I grew up in a noisy household. My best memories are surrounded by the racket of life moving rapidly and energetically through our house. Noise was my connection to the umbilical cord of life. I found it comforting and familiar. When my siblings closest in age graduated from high school I was the last child of seven at home. I missed the noise of brothers and sisters, and instruments, accompanied by the constant rhythm of appliances working overtime to keep up with the chaos. I was a teenager with parents that were as old as most of my friends’ grandparents, and I’m sure my passion for adventure and bull strength Taurus stubbornness took a toll on my mom and dad.
I did my best during those years to keep things loud. I was constantly reprimanded by my parents for turning my electric guitar amplifier up too loud, or my record player. I chatted too much on the phone. My oldest brother had given me a second phone line in my room for my birthday when he worked at an appliance shop, and back in those days, before cell phones, that was a huge deal.
Silence was not always displeasing to me, but it felt foreign. I often felt filled with apprehension when I was alone with my thoughts. The quiet made me pause, think, and question. My biggest fear, I hate to admit, was that something would happen to my parents before I was eighteen. I remember more than once softly reciting a prayer to God that he just get me through high school without anything terrible happening to them.
Throughout college and beyond, I stayed in the center of noise--from working with four noisy children in a big city as a nanny, to working in customer service jobs and large company environments, playing in bands, and being with friends almost constantly. I had many roommates throughout that time, mostly because I liked the company and the noise. When I did move into my own place for a year, I made a point not to set foot in my apartment except for sleep, showers, and to store my stuff-- for the silence felt confusing.
When I got married, life became routine for two years before children came along. Mark and I enjoyed the solitude of back-packing, but even the gentle hum of nature sometimes would be interrupted by my need to talk, or play my harmonica, lest I not be left alone with my own silent thoughts. We got a dog and a cat. I don’t know when I really started missing noise, but I can guarantee that is was around the time that I felt a twinge of urgency to become a parent.
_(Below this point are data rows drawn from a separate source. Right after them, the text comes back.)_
(** Lines 86 to 98 of [main]: what is printed for the value that
    [send_request] returned. *)
Definition report (result : pyval) : M unit :=
  if truthy result then
    has_choices ← contains_str "choices" result;
    nonempty ←
      (if has_choices : bool then
         choices ← getitem_str result "choices";
         n ← len choices;
         mret (0 <? n)
       else mret false);
    if nonempty : bool then
      choices ← getitem_str result "choices";
      first ← getitem_int choices 0;
      message ← getitem_str first "message";
      content ← getitem_str message "content";
      print (nl +:+ str_repeat "=" 60) ;;
      print "Ваш ASCII котик:" ;;
      print (str_repeat "=" 60) ;;
      print (str content) ;;
      print (str_repeat "=" 60)
    else
      print "Ошибка: Не удалось получить ответ от модели"
  else
    print "Не удалось получить ответ от модели".

Definition main (w : world) : M unit :=
  print "Запуск приложения для генерации ASCII котика..." ;;
  settings ← load_settings w;
  if negb (truthy settings) then mret tt else
  api_key ← getitem_str settings "api_key";
  if eq_str api_key placeholder_api_key then
    print "Внимание: В файле settings.toml не указан API ключ. Пожалуйста, укажите ваш API ключ."
  else
  let prompt_data := create_llm_request in
  print "Отправка запроса к LLM модели..." ;;
  result ← send_request w settings prompt_data;
  report result.

End Day01.

(** ** Script 2: [day-02-fight-club/main.py] *)

Module Day02.
Import Py.

(** [itertools.product] with [repeat=n], after the equivalent code
    in the documentation of the standard library: the pools are the
    iterables repeated [n] times, and every pool in turn extends each
    partial tuple by each of its elements.  A tuple is a list here. *)
Definition product {A : Type} (iterables : list (list A)) (n : nat)
    : list (list A) :=
  let pools := concat (replicate n iterables) in
  fold_left
    (fun result pool => flat_map (fun x => map (fun y => x ++ [y]) pool) result)
    pools [[]].

(** [enumerate(l, start)] *)
Fixpoint enumerate {A : Type} (l : list A) (start : Z) : list (Z * A) :=
  match l with
  | [] => []
  | x :: l' => (start, x) :: enumerate l' (start + 1)
  end.

(** The values read from [config.ini] when the module is loaded. *)
Record Config : Type := {
  PROMPT_TEMPLATE : string;
  RESPONSE_FORMAT : string;
  MAX_TOKENS : Z;
  STOP_SEQUENCE : string;
  MODEL : string
}.

(** The result object of the OpenAI client, as far as the script reads
    it. *)
Record ChatCompletionMessage : Type := { content : option string }.
Record Choice : Type := { message : ChatCompletionMessage }.
Record ChatCompletion : Type := { choices : list Choice }.

(** What [client.chat.completions.create], called with the keyword
    arguments, returns or raises,
    given everything that happened before the call. *)
Record world : Type := {
  chat_completions_create :
    list event -> gmap string pyval -> exception + ChatCompletion
}.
When my oldest child was born, I felt an immediate return of something I didn’t know I had missed so badly: the music of life mixing with the noise of a child. Like a long lost friend, I heard my childhood being transplanted in the healthy lungs of a bouncing baby boy.
Six years later the synchronized noise of three children plus a dog became the norm. Then somewhere within the voice of silence started beckoning. I had ignored it for many years. The silence in my mind was waiting for me patiently to acknowledge it every night as I tucked myself in bed, exhausted from the stress of parenthood and life. I could no longer turn my back on its voice.
I knew this inner voice was one that would make me deal with certain chapters of my life that I had tucked away in the dusty corner in the attic of my mind. I convinced myself I could be super mom, super wife, super neighbor with a super life. I couldn’t. I became depressed, anxious, and agoraphobic. I had a sudden urge to discover the deep part of me I had ignored for too many years, buried behind the noise of life. I needed help, and I needed to befriend silence to start the healing process.
It took immense work and a loving village of both friends and strangers for me to become safe in the arms of silence. I have named her Peace, and she is now a huge part of me-- through meditation, writing, composing, snuggling, loving, living, and deep listening to my authentic self.
Oh, my life is still louder than ever, but the musical score has changed. There are measures built in for rests, to honor the sounds that swell and pulse around me. For if it wasn’t for the rests, there would be no rhythm in my life. Today, as I sit in the silence of my house, listening to the click of my keyboard, and the whistling wind outside I am immensely grateful. My house is loud, but Peace coexists….content, beautiful, and with a mission to continue to aide me in journey of being the mom, wife, friend, daughter, and person that I long to be.
I hope that my kids befriend silence much sooner than I did. I know in this age of technology they are immersed in more noise than I ever was. I am trying to stress the importance of silence in their lives, by monitoring TV, computer, cell phones and activity. What do you do, mamas and papas, to keep silence sacred in your life?